DKI Banyak Gunakan CSR, Pengamat: Sama Saja Dana Siluman

Program-program tersebut seharusnya dibiayai dari Anggaran Pendapatan dan Belanja Daerah (APBD) DKI, bukan dari dana CSR.

Beberapa program Pemprov DKI, seperti penataan kampung, penataan Pedagang Kaki Lima (PKL), pembuatan taman, pembangunan rumah susun (rusun), sebagian besar menggunakan dana Corporate Social Responsibility (CSR) perusahaan.

Pengamat Politik UI, Iberamsjah, mengkritik pemanfaatan CSR dalam pengerjaan fasilitas pemerintah provinsi DKI itu. Menurutnya, program-program tersebut seharusnya dibiayai dari Anggaran Pendapatan dan Belanja Daerah (APBD) DKI.

"Tidak bisa itu. Semua biaya untuk program tersebut harus masuk APBD. Kalau CSR itu sama saja dana siluman. Harusnya menggunakan APBD yang disusun dengan DPRD," ujar Iberamsjah ketika dihubungi, Jumat (19/7/2013).

Ia beranggapan perusahaan-perusahaan yang telah membantu Pemprov DKI melalui CSR seperti Agung Podomoro, Agung Sedayu, Summarecon, Duta Anggada, Data Intiland, pasti memiliki kepentingan. Sehingga sama saja ibaratnya menggadaikan DKI Jakarta.

"Pasti ada (kepentingan). Ya, kalau diperbolehkan terus, nanti setiap cukong-cukong akan membantu. Nanti bisa membuat Jakarta seperti tergadai," ujarnya.

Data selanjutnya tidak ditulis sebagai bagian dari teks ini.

(** The configurations a run supports: what the [set] commands establish, no
    [int] overflow in the table sizes, and location names that leave room for
    the rest of a file name. *)
Record config_ok (cfg : config) (locs : locations) : Prop := {
  ok_low : 1 <= file_size_low cfg <= file_size_high cfg;
  ok_high : 2 * file_size_high cfg <= INT_MAX;
  ok_sim : 1 <= simultaneous cfg /\ 2 * simultaneous cfg <= INT_MAX;
  ok_trans : 1 <= transactions cfg;
  ok_total : simultaneous cfg + transactions cfg <= INT_MAX;
  ok_blocks : 1 <= read_block_size cfg /\ 1 <= write_block_size cfg;
  ok_subdirs : 0 <= subdirectories cfg <= INT_MAX;
  ok_count : file_system_count locs = Z.of_nat (length (file_systems locs));
  ok_weight : file_system_weight locs
    = Z.of_nat (length (build_location_index locs));
  ok_weights : Forall (fun l => 1 <= snd l) (file_systems locs);
  ok_names : Forall (fun l => Z.of_nat (String.length (fst l)) <= 57) (file_systems locs)
}.

Section Run.
Context {W H : Type} (E : env W H) {FS : FileSystem E} (cfg : config) (locs : locations).
Hypothesis Hok : config_ok cfg locs.
Abbreviation st := (run W).
Implicit Types (s : run W) (m : gmap string Z).

(** The invariant of the globals, for the files [m] of the table. *)
Record wf (m : gmap string Z) (s : st) : Prop := {
  wf_len : Z.of_nat (length (file_table s)) = 2 * simultaneous cfg;
  wf_alloc : 0 <= file_allocated s <= 2 * simultaneous cfg;
  wf_src : Z.of_nat (length (file_source s)) = 2 * file_size_high cfg;
  wf_gen : MersenneTwister.gen_ok (gen s);
  wf_index : file_system_count locs <> 0 -> location_index s = build_location_index locs;
  wf_size : forall i e, file_table s !! i = Some e ->
    size e = 0 \/ file_size_low cfg <= size e <= file_size_high cfg;
  wf_map : table_map (file_table s) m;
  wf_distinct : distinct (file_table s);
  wf_names : forall i e, file_table s !! i = Some e -> size e <> 0 ->
    exists c, 1 <= c <= files_created s /\ numbered (name e) c;
  wf_created : 0 <= files_created s <= INT_MAX;
  wf_deleted : 0 <= files_deleted s;
  wf_used : files_created s - files_deleted s = used (file_table s)
}.

(** The fields that a generator step or a call leaves alone. *)
Lemma wf_set_gen m g s : MersenneTwister.gen_ok g -> wf m s -> wf m (set_gen g s).
Proof. intros Hg []. by constructor. Qed.
Lemma wf_set_world m w s : wf m s -> wf m (set_world w s).
Proof. intros []. by constructor. Qed.
Lemma wf_set_bytes_written m v s : wf m s -> wf m (set_bytes_written v s).
Proof. intros []. by constructor. Qed.
Lemma wf_set_bytes_read m v s : wf m s -> wf m (set_bytes_read v s).
Proof. intros []. by constructor. Qed.
Lemma wf_set_read m v s : wf m s -> wf m (set_read v s).
Proof. intros []. by constructor. Qed.
Lemma wf_set_appended m v s : wf m s -> wf m (set_appended v s).
Proof. intros []. by constructor. Qed.
Lemma wf_set_allocated m v s :
  0 <= v <= 2 * simultaneous cfg -> wf m s -> wf m (set_allocated v s).
Proof. intros Hv []. by constructor. Qed.
Hint Resolve wf_set_gen wf_set_world wf_set_bytes_written wf_set_bytes_read wf_set_read
  wf_set_appended : core.

Definition keeps_gen (s s' : st) : Prop :=
  exists g, s' = set_gen g s /\ MersenneTwister.gen_ok g.

Lemma RND_spec x s :
  MersenneTwister.gen_ok (gen s) ->
  returns (fun '(r, s') => 0 <= r /\ (0 < x -> r < x) /\ (x <= 0 -> r = 0) /\
             exists g, s' = set_gen g s /\ MersenneTwister.gen_ok g) (RND x s).
Proof.
  intros Hg. unfold RND. rewrite Z.gtb_ltb. destruct (Z.ltb_spec 0 x).
  - destruct (MersenneTwister.genrand_ok _ Hg) as (y & g & -> & Hy & Hg').
    apply returns_Ret. pose proof (Z.mod_pos_bound y x ltac:(lia)).
    split; [lia |]. split; [lia |]. split; [lia |]. eauto.
  - apply returns_Ret. split; [done |]. split; [lia |]. split; [done |].
    exists (gen s). split; [by destruct s | done].
Qed.

(** [RND] under the invariant, for continuations that only need the bounds. *)
Lemma RND_wf x m s w :
  wf m s -> world s = w ->
  returns (fun '(r, s') => 0 <= r /\ (0 < x -> r < x) /\ (x <= 0 -> r = 0) /\ wf m s' /\
    world s' = w /\ file_table s' = file_table s /\ files_created s' = files_created s)
    (RND x s).
Proof.
  intros Hs Hw. eapply returns_mono; [apply RND_spec, Hs |].
  intros [r s'] (? & ? & ? & g & -> & Hg). eauto 10.
Qed.

Lemma entry_Some m s i :
  wf m s -> 0 <= i < 2 * simultaneous cfg ->
  exists e, entry i s = Ret e /\ file_table s !! Z.to_nat i = Some e.
Proof.
  intros Hs Hi. destruct (aget_Some (file_table s) i) as [e Ee].
  { rewrite (wf_len _ _ Hs). lia. }
  exists e. unfold entry. rewrite Ee. split; [done |]. unfold aget in Ee.
  by destruct (0 <=? i).
Qed.

Lemma set_entry_eq m s i e :
  wf m s -> 0 <= i < 2 * simultaneous cfg ->
  set_entry i e s = Ret (set_table (<[Z.to_nat i := e]> (file_table s)) s).
Proof.
  intros Hs Hi. unfold set_entry. rewrite aset_Some; [done |].
  rewrite (wf_len _ _ Hs). lia.
Qed.

(** *** find_free_file *)
Definition free_slot (i : Z) (s : st) : Prop :=
  0 <= i < 2 * simultaneous cfg /\
  exists e, file_table s !! Z.to_nat i = Some e /\ size e = 0.

Lemma find_hole_spec m n i s :
  wf m s -> 0 <= i -> i + Z.of_nat n = 2 * simultaneous cfg ->
  returns (fun '(k, s') => wf m s' /\ world s' = world s /\ file_table s' = file_table s /\
    files_created s' = files_created s /\ files_deleted s' = files_deleted s /\
    (k = -1 /\ (forall j e, i <= j < 2 * simultaneous cfg ->
                 file_table s !! Z.to_nat j = Some e -> size e <> 0) \/ free_slot k s'))
    (find_hole n i s).
Proof.
  intros Hs. revert i. induction n as [| n IH]; intros i Hi Hn; cbn [find_hole].
  - apply returns_Ret. repeat (split; [done |]). left. split; [done |]. intros; lia.
  - destruct (entry_Some m s i Hs ltac:(lia)) as (e & -> & Ee). rewrite bind_Ret.
    destruct (Z.eqb_spec (size e) 0) as [Z | N].
    + apply returns_Ret. split; [apply wf_set_allocated; [lia | done] |].
      repeat (split; [done |]). right. split; [lia | eauto].
    + eapply returns_mono; [apply IH; lia |].
      intros [k s'] (? & ? & ? & ? & ? & [[-> F] | ?]); repeat (split; [done |]); [left | by right].
      split; [done |]. intros j f Hj Ef. destruct (Z.eq_dec j i) as [-> |].
      * congruence.
      * apply (F j); [lia | done].
Qed.

Lemma find_free_file_spec m s :
  wf m s ->
  returns (fun '(k, s') => wf m s' /\ world s' = world s /\ file_table s' = file_table s /\
    files_created s' = files_created s /\ files_deleted s' = files_deleted s /\
    (k = -1 /\ (forall j e, 0 <= j < 2 * simultaneous cfg ->
                 file_table s !! Z.to_nat j = Some e -> size e <> 0) \/ free_slot k s'))
    (find_free_file cfg s).
Proof.
  intros Hs. unfold find_free_file. pose proof (wf_alloc _ _ Hs).
  pose proof (ok_sim _ _ Hok). destruct (Z.ltb_spec (file_allocated s) (2 * simultaneous cfg)).
  - destruct (entry_Some m s (file_allocated s) Hs ltac:(lia)) as (e & -> & Ee).
    rewrite !bind_Ret. destruct (Z.eqb_spec (size e) 0).
    + apply returns_Ret. split; [apply wf_set_allocated; [lia | done] |].
      repeat (split; [done |]). right. split; [lia | eauto].
    + apply find_hole_spec; (done || lia).
  - rewrite bind_Ret. apply find_hole_spec; (done || lia).
Qed.
(** *** write_blocks *)

(** What a call on an open file leaves alone. *)
Definition same_table (m : gmap string Z) (s s' : st) : Prop :=
  wf m s' /\ file_table s' = file_table s /\ files_created s' = files_created s /\
  files_deleted s' = files_deleted s.

Lemma same_table_trans m s s1 s2 :
  same_table m s s1 -> same_table m s1 s2 -> same_table m s s2.
Proof. intros (_ & E1 & E2 & E3) (? & F1 & F2 & F3). split; [done |]. by rewrite F1, F2, F3. Qed.

(** The file [n] is open with [k] bytes in it, the others are as in [M]. *)
Definition writing (n : string) (h : H) (M : gmap string Z) (k : Z) (s : st) : Prop :=
  fs_agrees (<[n := k]> M) (world s) /\ fs_handle n h (world s).

Lemma source_slice_ok m offset len s :
  wf m s -> 0 <= offset -> 0 <= len -> offset + len <= 2 * file_size_high cfg ->
  exists b, source_slice offset len s = Ret b /\ Z.of_nat (length b) = len.
Proof.
  intros Hs Ho Hl Hb. unfold source_slice. pose proof (wf_src _ _ Hs) as Hsrc.
  destruct (Z.leb_spec 0 offset), (Z.leb_spec 0 len),
    (Z.leb_spec (offset + len) (Z.of_nat (length (file_source s)))); try lia.
  eexists. split; [reflexivity |]. rewrite length_take, length_drop. lia.
Qed.

Lemma write_call m n h M k b s :
  wf m s -> writing n h M k s ->
  let s' := set_world (env_write E h b (world s)) s in
  same_table m s s' /\ writing n h M (k + Z.of_nat (length b)) s'.
Proof.
  intros Hs [Ha Hh] s'. split; [by split; [apply wf_set_world |] |].
  destruct (fs_write n h _ _ k b Ha Hh (lookup_insert_eq _ _ _)) as [Ha' Hh'].
  rewrite insert_insert_eq in Ha'. by split.
Qed.

Lemma write_even_spec m n h M fuel k i offset s :
  wf m s -> writing n h M k s -> 0 <= i -> 0 <= offset ->
  offset + i <= 2 * file_size_high cfg -> (Z.to_nat i < fuel)%nat ->
  returns (fun '(i', o', s') => same_table m s s' /\ 0 <= i' /\ offset <= o' /\
    o' + i' = offset + i /\ writing n h M (k + (o' - offset)) s')
    (write_even E cfg fuel h i offset s).
Proof.
  pose proof (ok_blocks _ _ Hok) as [_ Hb]. revert k i offset s.
  induction fuel as [| fuel IH]; intros k i offset s Hs Hw Hi Ho Hbound Hf; [lia |].
  cbn [write_even]. destruct (Z.leb_spec (write_block_size cfg) i).
  - destruct (source_slice_ok m offset (write_block_size cfg) s Hs ltac:(lia) ltac:(lia) ltac:(lia))
      as (b & -> & Hlen). rewrite bind_Ret.
    destruct (write_call m n h M k b s Hs Hw) as [Hsame Hw'].
    eapply returns_mono; [apply (IH _ _ _ _ (proj1 Hsame) Hw'); lia |].
    intros [[i' o'] s'] (H1 & ? & ? & ? & Hw2). cbn beta iota.
    split; [exact (same_table_trans _ _ _ _ Hsame H1) |]. repeat (split; [lia |]).
    by replace (k + (o' - offset))
      with (k + Z.of_nat (length b) + (o' - (offset + write_block_size cfg))) by lia.
  - apply returns_Ret. split; [done |]. repeat (split; [lia |]).
    by replace (k + (offset - offset)) with k by lia.
Qed.

Lemma write_blocks_spec m n h M k size s :
  wf m s -> writing n h M k s -> 0 <= size <= 2 * file_size_high cfg ->
  returns (fun s' => same_table m s s' /\ writing n h M (k + size) s')
    (write_blocks E cfg h size s).
Proof.
  intros Hs Hw Hsize. unfold write_blocks.
  eapply returns_bind; [apply (write_even_spec m n h M); (done || lia) |].
  intros [[i o] s1] (H1 & Hi & Ho & Hio & Hw1). cbn beta iota.
  destruct (source_slice_ok m o i s1 (proj1 H1) ltac:(lia) ltac:(lia) ltac:(lia))
    as (b & -> & Hlen). rewrite bind_Ret.
  destruct (write_call m n h M _ b s1 (proj1 H1) Hw1) as [H2 Hw2]. apply returns_Ret.
  replace (k + (o - 0) + Z.of_nat (length b)) with (k + size) in Hw2 by lia.
  split; [| exact Hw2]. destruct (same_table_trans _ _ _ _ H1 H2) as (? & ? & ? & ?).
  split; [by apply wf_set_bytes_written | done].
Qed.

(** *** create_file *)
Lemma build_index_name n : n ∈ build_location_index locs -> Z.of_nat (String.length n) <= 57.
Proof.
  unfold build_location_index. rewrite list_elem_of_In, in_concat.
  intros (l & Hl & Hn). apply list_elem_of_In, list_elem_of_fmap in Hl as (x & -> & Hx).
  apply list_elem_of_In, elem_of_replicate in Hn as [-> _].
  pose proof (ok_names _ _ Hok) as F. rewrite Forall_forall in F. by apply F.
Qed.

Lemma index_length :
  file_system_count locs <> 0 -> 1 <= Z.of_nat (length (build_location_index locs)).
Proof.
  rewrite (ok_count _ _ Hok). pose proof (ok_weights _ _ Hok) as F.
  unfold build_location_index. destruct (file_systems locs) as [| [n w] l]; cbn; [done |].
  intros _. inversion F as [| ? ? Hw _]; subst. cbn in Hw.
  rewrite length_app, length_replicate. lia.
Qed.

Lemma append_len a b :
  String.length (String.append a b) = (String.length a + String.length b)%nat.
Proof.
  induction a as [| x a IH]; [done |].
  change (S (String.length (String.append a b)) = S (String.length a + String.length b)).
  by rewrite IH.
Qed.

Lemma append_assoc a b c :
  String.append (String.append a b) c = String.append a (String.append b c).
Proof. apply chars_inj. by rewrite !chars_app, app_assoc. Qed.

(** A prefix that [create_file_name] can have built, of at most [k] bytes. *)
Definition name_prefix (k : Z) (p : string) : Prop :=
  (p = ""%string \/ exists q, p = String.append q SEPARATOR) /\
  Z.of_nat (String.length p) <= k.

Lemma location_prefix m s :
  wf m s ->
  returns (fun '(p, s') => name_prefix 58 p /\ same_table m s s' /\ world s' = world s)
    (if file_system_count locs =? 0 then Ret (""%string, s)
     else
       '(k, s) ← (if file_system_count locs =? 1 then Ret (0, s)
                  else RND (file_system_weight locs) s);
       loc ← deref (aget (location_index s) k);
       Ret (String.append loc SEPARATOR, s)).
Proof.
  intros Hs. destruct (Z.eqb_spec (file_system_count locs) 0) as [Z0 | N0].
  { apply returns_Ret. split; [split; [by left | cbn; lia] | done]. }
  pose proof (index_length N0) as Hlen. pose proof (wf_index _ _ Hs N0) as Hidx.
  pose proof (ok_weight _ _ Hok) as Hwt.
  apply (returns_bind (fun '(k, s') => 0 <= k < Z.of_nat (length (build_location_index locs)) /\
    same_table m s s' /\ world s' = world s /\ location_index s' = location_index s)).
  - destruct (Z.eqb_spec (file_system_count locs) 1).
    + apply returns_Ret. split; [lia |]. done.
    + eapply returns_mono; [apply RND_spec, Hs |].
      intros [k s'] (? & Hk & _ & g & -> & Hg). split; [rewrite Hwt in Hk; lia |].
      split; [| done]. split; [by apply wf_set_gen | done].
  - intros [k s'] (Hk & Hsame & Hw & Hi). rewrite Hi, Hidx.
    destruct (aget_Some (build_location_index locs) k Hk) as [loc El]. rewrite El.
    cbn [deref]. rewrite bind_Ret. apply returns_Ret. split; [| done].
    unfold aget in El. destruct (0 <=? k); [| done].
    apply list_elem_of_lookup_2, build_index_name in El. split; [by right; exists loc |].
    rewrite append_len. cbn [String.length SEPARATOR]. lia.
Qed.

Badan Pengelola Keuangan Daerah (BPKD) Jakarta mencatat terdapat 7 Satuan Kerja Perangkat Daerah (SKPD) yang banyak menggunakan dana CSR, antara lain Dinas PU, Dinas Kebersihan, Dinas Perumahan, Dinas UMKM, Dinas Energi, Dinas Pertamanan, Dinas Pendidikan. (Tnt/Yus)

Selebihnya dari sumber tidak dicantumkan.